◆ Prompt: The lines from the start of the listing through the line containing "else Some ip" should be printed exactly, and no other lines should be printed.

━━━ Given records ━━━

(* ===== verification/GlobalInfo.v ===== *)
(** * What a process knows of itself ([cyber/common/global_data.cc])

    The constructor of [GlobalData] (host, configuration, process group, run
    mode) with its setters, and the configuration file of the scheduler.  The
    registries of names are in [Scheduler.GlobalData].  The environment, the
    interfaces of the host, [readlink] and the parsers of protobuf are
    arguments; files are those of [File.FileSystem]. *)

From S2P Require Import Prelude File Scheduler SchedulerConf.
Import Outcome Paths Directories ProtoFiles.

Local Open Scope Z_scope.
Local Open Scope cyber_scope.

Module GlobalInfo.

(** *** The host *)

(** An interface: its address if it has one, whether that is of [AF_INET], and
    its number if [getnameinfo] knows it. *)
Abbreviation interface := (option (bool * option path)).

Definition starts (ip : path) : path := substr 0 (Some 3%nat) ip.
Definition loopback : path := string_bytes "127".
Definition default_ip : path := string_bytes "127.0.0.1".

Fixpoint first_ip (l : list interface) : option path :=
  match l with
  | [] => None
  | Some (true, Some ip) :: l => if bool_decide (starts ip = loopback) then first_ip l else Some ip
  | _ :: l => first_ip l
  end.

(** The rest of [InitHostInfo], after [CYBER_IP]; [None]: [getifaddrs] fails. *)
Definition ip_of_interfaces (l : option (list interface)) : path := default default_ip (l ≫= first_ip).
Definition InitHostInfo (env : path → option path) (l : option (list interface)) : path :=
  match env (string_bytes "CYBER_IP") with
  | Some ip => if bool_decide (starts ip = loopback) then ip_of_interfaces l else ip
  | None => ip_of_interfaces l
  end.

(** The address of the host is the one in [CYBER_IP] unless that begins with
    127, else the first one of its interfaces that does not, else 127.0.0.1; the
    loop-back address is taken only if there is no other. *)
Theorem host_ip env l :
  (∀ ip, env (string_bytes "CYBER_IP") = Some ip → starts ip ≠ loopback → InitHostInfo env l = ip) ∧
  ((∀ ip, env (string_bytes "CYBER_IP") = Some ip → starts ip = loopback) →
     (∀ l1 ip l2, l = Some (l1 ++ Some (true, Some ip) :: l2) → starts ip ≠ loopback →
        (∀ ip', Some (true, Some ip') ∈ l1 → starts ip' = loopback) → InitHostInfo env l = ip) ∧
     (starts (InitHostInfo env l) = loopback → InitHostInfo env l = default_ip ∧
        ∀ ls ip, l = Some ls → Some (true, Some ip) ∈ ls → starts ip = loopback)).
Proof.
  unfold InitHostInfo. split.
  { intros ip -> Hip. by rewrite bool_decide_eq_false_2. }
  intros Henv. assert ((match env (string_bytes "CYBER_IP") with
    | Some ip => if bool_decide (starts ip = loopback) then ip_of_interfaces l else ip | None => ip_of_interfaces l end) = ip_of_interfaces l) as ->.
  { destruct (env _) as [ip|]; [|done]. by rewrite bool_decide_eq_true_2 by auto. }
  assert (∀ ls, match first_ip ls with Some ip => starts ip ≠ loopback | None => ∀ ip, Some (true, Some ip) ∈ ls → starts ip = loopback end) as Hfirst.
  { induction ls as [|x ls IH]; [by intros ip ?%elem_of_nil|].
    destruct (first_ip (x :: ls)) as [ip|] eqn:E; destruct x as [[[] [ip'|]]|]; cbn [first_ip] in E; try case_bool_decide;
      rewrite ?E in IH; try congruence; intros ip0 [Heq|Hin]%elem_of_cons; auto; congruence. }
  unfold ip_of_interfaces. split.
  - intros l1 ip l2 -> Hip Hl1. cbn. assert (first_ip (l1 ++ Some (true, Some ip) :: l2) = Some ip) as ->; [|done].
    induction l1 as [|[[[] [ip'|]]|] l1 IH]; cbn [app first_ip].
    + by rewrite bool_decide_eq_false_2.
    + rewrite bool_decide_eq_true_2; [|apply Hl1, elem_of_cons; by left]. apply IH. intros; apply Hl1, elem_of_cons; by right.
    + apply IH. intros; apply Hl1, elem_of_cons; by right.
    + apply IH. intros; apply Hl1, elem_of_cons; by right.
    + apply IH. intros; apply Hl1, elem_of_cons; by right.
    + apply IH. intros; apply Hl1, elem_of_cons; by right.
  - destruct l as [ls|]; cbn; [|by split]. specialize (Hfirst ls). destruct (first_ip ls) as [ip|]; cbn; [done|].
    intros _. split; [done|]. intros ls' ip [= <-]. apply Hfirst.
Qed.

(** *** The process *)

(** [readlink] gives at most [PATH_MAX] characters; the one after them is
    written, which is past the buffer if there are so many. *)
Definition PATH_MAX : nat := Z.to_nat 4096.
Definition program_path (exe : option path) : outcome (option path) :=
  match exe with
  | None => Done None
  | Some p => if (PATH_MAX <=? length p)%nat then Undefined else Done (Some p)
  end.

Definition underscore : path := string_bytes "_".
Definition process_group (prog_path : option path) (pid : Z) : path :=
  match prog_path with
  | Some p => GetFileName p false ++ underscore ++ Cpuset.decimal pid
  | None => string_bytes "cyber_default_" ++ Cpuset.decimal pid
  end.

(** The parts of [CyberConfig] that this library looks at. *)
Record config := mkconfig { cc_scheduler : option Construction.scheduler_conf; cc_simulation : option bool }.

Record t := mk {
  config_ : config;
  host_ip_ : path;
  host_name_ : path;
  process_id_ : Z;
  process_group_ : path;
  sched_name_ : path;
  is_reality_mode_ : bool;
}.

Definition SetProcessGroup (g : path) (s : t) : t :=
  mk (config_ s) (host_ip_ s) (host_name_ s) (process_id_ s) g (sched_name_ s) (is_reality_mode_ s).
Definition SetSchedName (n : path) (s : t) : t :=
  mk (config_ s) (host_ip_ s) (host_name_ s) (process_id_ s) (process_group_ s) n (is_reality_mode_ s).
Definition set_reality (b : bool) (s : t) : t :=
  mk (config_ s) (host_ip_ s) (host_name_ s) (process_id_ s) (process_group_ s) (sched_name_ s) b.
Definition EnableSimulationMode : t → t := set_reality false.
Definition DisableSimulationMode : t → t := set_reality true.

Section process.
Context `{FileSystemLaws W}.
Context (ParseText ParseBinary : list Z → config → bool * config).

(** A message in which nothing is set. *)
Definition no_config : config := mkconfig None None.

(** [GetProtoFromFile] into a new message. *)
Definition read_config (p : path) (w : W) : outcome (option config) :=
  match GetProtoFromFile ParseText ParseBinary p no_config w with
  | None => Undefined
  | Some (ok, m) => Done (if ok : bool then Some m else None)
  end.

(** What the constructor asks of the system. *)
Record host := mkhost {
  env : path → option path;
  hostname : path;
  interfaces : option (list interface);
  exe : option path;
  pid : Z;
}.

Definition config_path (h : host) : path := GetAbsolutePath (WorkRoot (env h)) (string_bytes "conf/cyber.pb.conf").

(** [CHECK] ends the process when the configuration cannot be read. *)
Definition GlobalData (h : host) (w : W) : outcome t :=
  let ip := InitHostInfo (env h) (interfaces h) in
  c ← read_config (config_path h) w;
  match c with
  | None => Exits
  | Some c =>
      prog ← program_path (exe h);
      let conf_mode := negb (bool_decide (cc_simulation c = Some true)) in
      let reality := if bool_decide (env h (string_bytes "CYBER_RUN_MODE") = Some (string_bytes "simulation")) then false else conf_mode in
      Done (mk c ip (hostname h) (pid h) (process_group prog (pid h)) (string_bytes "CYBER_DEFAULT") reality)
  end.

(** The file that both policies and the factory read, and what they get of it:
    [PathExists(cfg_file) && GetProtoFromFile(cfg_file, &cfg)]. *)
Definition cfg_file (h : host) (group : path) : path :=
  GetAbsolutePath (WorkRoot (env h)) (string_bytes "conf/" ++ group ++ string_bytes ".conf").
Definition scheduler_file (h : host) (group : path) (w : W) : outcome (option Construction.scheduler_conf) :=
  if PathExists (cfg_file h group) w then c ← read_config (cfg_file h group) w; Done (c ≫= cc_scheduler)
  else Done None.

(** *** Names that end in ".conf" are read as text first *)
Lemma is_bin_conf (p : path) : is_bin (p ++ string_bytes ".conf") = Some false.
Proof. unfold is_bin. rewrite reverse_app. reflexivity. Qed.

Lemma absolute_conf (prefix : path) (c : Z) (rel : path) :
  ∃ q, GetAbsolutePath prefix (c :: rel ++ string_bytes ".conf") = q ++ string_bytes ".conf".
Proof.
  cbn [GetAbsolutePath]. destruct (_ || _); [by exists (c :: rel)|]. case_bool_decide.
  - exists (prefix ++ c :: rel). by rewrite <-app_assoc.
  - exists (prefix ++ [slash] ++ c :: rel). by rewrite <-!app_assoc.
Qed.

(** The parser of texts, and if it refuses that of binaries. *)
Lemma read_config_text p w d :
  is_bin p = Some false → read p w = Some d →
  read_config p w = Done (if (ParseText d no_config).1 then Some (ParseText d no_config).2
                          else let '(ok, m) := ParseBinary d (ParseText d no_config).2 in if ok then Some m else None).
Proof.
  intros Hb Hr. unfold read_config, GetProtoFromFile. rewrite Hb. cbn [mbind option_bind].
  unfold GetProtoFromASCIIFile, GetProtoFromBinaryFile, get_proto. rewrite Hr.
  destruct (ParseText d no_config) as [[] m]; cbn; [done|]. by destruct (ParseBinary d m) as [[] m'].
Qed.

Lemma read_config_missing p w : is_bin p = Some false → read p w = None → read_config p w = Done None.
Proof.
  intros Hb Hr. unfold read_config, GetProtoFromFile. rewrite Hb. cbn [mbind option_bind].
  unfold GetProtoFromASCIIFile, GetProtoFromBinaryFile, get_proto. by rewrite Hr.
Qed.

Lemma config_path_text h : is_bin (config_path h) = Some false.
Proof.
  unfold config_path. change (string_bytes "conf/cyber.pb.conf") with (99 :: string_bytes "onf/cyber.pb" ++ string_bytes ".conf").
  destruct (absolute_conf (WorkRoot (env h)) 99 (string_bytes "onf/cyber.pb")) as [q ->]. apply is_bin_conf.
Qed.

Lemma cfg_file_text h group : is_bin (cfg_file h group) = Some false.
Proof.
  unfold cfg_file. change (string_bytes "conf/" ++ group ++ string_bytes ".conf") with (99 :: (string_bytes "onf/" ++ group ++ string_bytes ".conf")).
  rewrite (app_assoc (string_bytes "onf/")). destruct (absolute_conf (WorkRoot (env h)) 99 (string_bytes "onf/" ++ group)) as [q ->].
  apply is_bin_conf.
Qed.

(** Starting up.  The constructor does not return if the configuration is
    missing or refused by both parsers; otherwise, for an executable whose path
    fits its buffer, the process group is the last name of that path with the
    process id, and the mode is simulation exactly if the configuration or
    [CYBER_RUN_MODE] says so.  Neither file name is ever read past its
    beginning. *)
Theorem global_data_constructed h w :
  (read (config_path h) w = None → GlobalData h w = Exits) ∧
  (∀ d c, read (config_path h) w = Some d → ParseText d no_config = (true, c) →
     (∀ p, exe h = Some p → (length p < PATH_MAX)%nat) →
     ∃ s, GlobalData h w = Done s ∧ config_ s = c ∧ process_id_ s = pid h ∧
       (is_reality_mode_ s = false ↔ cc_simulation c = Some true ∨ env h (string_bytes "CYBER_RUN_MODE") = Some (string_bytes "simulation")) ∧
       (∀ p, exe h = Some p → ∃ name, process_group_ s = name ++ underscore ++ Cpuset.decimal (pid h) ∧ slash ∉ name ∧
          ∃ d', p = d' ++ name)) ∧
  (∀ group, ∃ file, scheduler_file h group w = Done file).
Proof.
  split_and!.
  - intros Hr. unfold GlobalData. by rewrite (read_config_missing _ w (config_path_text h) Hr).
  - intros d c Hr Hp Hexe. unfold GlobalData. rewrite (read_config_text _ w d (config_path_text h) Hr), Hp. cbn [fst snd mbind outcome_bind].
    assert (program_path (exe h) = Done (exe h)) as ->.
    { unfold program_path. destruct (exe h) as [p|]; [|done]. specialize (Hexe p eq_refl). by rewrite (proj2 (Nat.leb_gt _ _)). }
    cbn [mbind outcome_bind]. eexists. split; [done|]. cbn [config_ process_id_ is_reality_mode_ process_group_]. split_and!; [done|done| |].
    + repeat case_bool_decide; cbn; naive_solver.
    + intros p ->. cbn [process_group]. eexists. split; [done|]. destruct (path_split p) as (d' & n & -> & Hn & Hd' & _).
      rewrite (GetFileName_plain d' n Hn Hd'). split; [done|]. by exists d'.
  - intros group. unfold scheduler_file. destruct (PathExists _ w); [|by eexists].
    destruct (read (cfg_file h group) w) as [d|] eqn:Hr.
    + rewrite (read_config_text _ w d (cfg_file_text h group) Hr). cbn. by eexists.
    + rewrite (read_config_missing _ w (cfg_file_text h group) Hr). cbn. by eexists.
Qed.
End process.
End GlobalInfo.

(** ** A host *)
Module InfoSample.
Import GlobalInfo Tree.

Definition s (x : string) : path := string_bytes x.
Arguments s x%_string.

Definition no_env (_ : path) : option path := None.
Definition set_env (var value : string) (x : path) : option path := if bool_decide (x = s var) then Some (s value) else None.
Arguments set_env (var value)%_string x.

Definition eth : list interface :=
  [Some (true, Some (s "127.0.0.1")); None; Some (false, Some (s "::1")); Some (true, None); Some (true, Some (s "10.0.0.7"))].
Definition machine (e : path → option path) : host := mkhost e (s "pi") (Some eth) (Some (s "/usr/bin/talker")) 42.

(** One file, the configuration; a text of one character is the mode. *)
Definition files : tree :=
  list_to_map [([s "apollo"], NDir); ([s "apollo"; s "cyber"], NDir); ([s "apollo"; s "cyber"; s "conf"], NDir);
    ([s "apollo"; s "cyber"; s "conf"; s "cyber.pb.conf"], NFile [1])].
Definition text (d : list Z) (c : config) : bool * config :=
  match d with [b] => (true, mkconfig None (Some (b =? 1))) | _ => (false, no_config) end.
Definition binary (d : list Z) (c : config) : bool * config := (false, no_config).

Lemma host_ip_witness :
  InitHostInfo no_env (Some eth) = s "10.0.0.7" ∧ InitHostInfo (set_env "CYBER_IP" "127.0.0.1") None = default_ip ∧
  InitHostInfo (set_env "CYBER_IP" "192.168.1.2") (Some eth) = s "192.168.1.2".
Proof.
  split_and!.
  - refine (proj1 (proj2 (host_ip no_env (Some eth)) _) (take 4 eth) (s "10.0.0.7") [] _ _ _); [done|by vm_compute|by vm_compute|].
    intros ip Hin%list_elem_of_In. vm_compute in Hin.
    repeat (destruct Hin as [Heq|Hin]; [try discriminate Heq; injection Heq as <-; reflexivity|]). done.
  - by vm_compute.
  - apply (proj1 (host_ip (set_env "CYBER_IP" "192.168.1.2") (Some eth))); [by vm_compute|by vm_compute].
Defined.

(** A variable that is set to nothing is taken for the address. *)
Lemma host_ip_empty : InitHostInfo (set_env "CYBER_IP" "") (Some eth) = [].
Proof. by vm_compute. Qed.

Lemma global_data_constructed_witness :
  ∃ g, GlobalData text binary (machine no_env) files = Done g ∧ is_reality_mode_ g = false ∧
    process_group_ g = s "talker_42" ∧ scheduler_file text binary (machine no_env) (process_group_ g) files = Done None ∧
    GlobalData text binary (machine (set_env "CYBER_PATH" "/opt")) files = Exits.
Proof.
  destruct (global_data_constructed text binary (machine no_env) files) as (_ & Hc & _).
  destruct (Hc [1] (mkconfig None (Some true))) as (g & Hg & _ & _ & Hmode & _).
  - vm_compute. reflexivity.
  - reflexivity.
  - intros p [= <-]. apply Nat.ltb_lt. vm_compute. reflexivity.
  - exists g. split; [exact Hg|]. split; [apply Hmode; by left|].
    assert ((g ← GlobalData text binary (machine no_env) files; Done (process_group_ g)) = Done (s "talker_42")) as Hp by (vm_compute; reflexivity).
    rewrite Hg in Hp. cbn [mbind outcome_bind] in Hp. apply (f_equal (λ x, match x with Done y => y | _ => [] end)) in Hp. cbn beta iota in Hp.
    rewrite Hp. split_and!; [vm_compute; reflexivity|vm_compute; reflexivity|].
    apply (proj1 (global_data_constructed text binary (machine (set_env "CYBER_PATH" "/opt")) files)). vm_compute. reflexivity.
Defined.
End InfoSample.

━━━

◆ Reply to the task:
(* ===== verification/GlobalInfo.v ===== *)
(** * What a process knows of itself ([cyber/common/global_data.cc])

    The constructor of [GlobalData] (host, configuration, process group, run
    mode) with its setters, and the configuration file of the scheduler.  The
    registries of names are in [Scheduler.GlobalData].  The environment, the
    interfaces of the host, [readlink] and the parsers of protobuf are
    arguments; files are those of [File.FileSystem]. *)

From S2P Require Import Prelude File Scheduler SchedulerConf.
Import Outcome Paths Directories ProtoFiles.

Local Open Scope Z_scope.
Local Open Scope cyber_scope.

Module GlobalInfo.

(** *** The host *)

(** An interface: its address if it has one, whether that is of [AF_INET], and
    its number if [getnameinfo] knows it. *)
Abbreviation interface := (option (bool * option path)).

Definition starts (ip : path) : path := substr 0 (Some 3%nat) ip.
Definition loopback : path := string_bytes "127".
Definition default_ip : path := string_bytes "127.0.0.1".

Fixpoint first_ip (l : list interface) : option path :=
  match l with
  | [] => None
  | Some (true, Some ip) :: l => if bool_decide (starts ip = loopback) then first_ip l else Some ip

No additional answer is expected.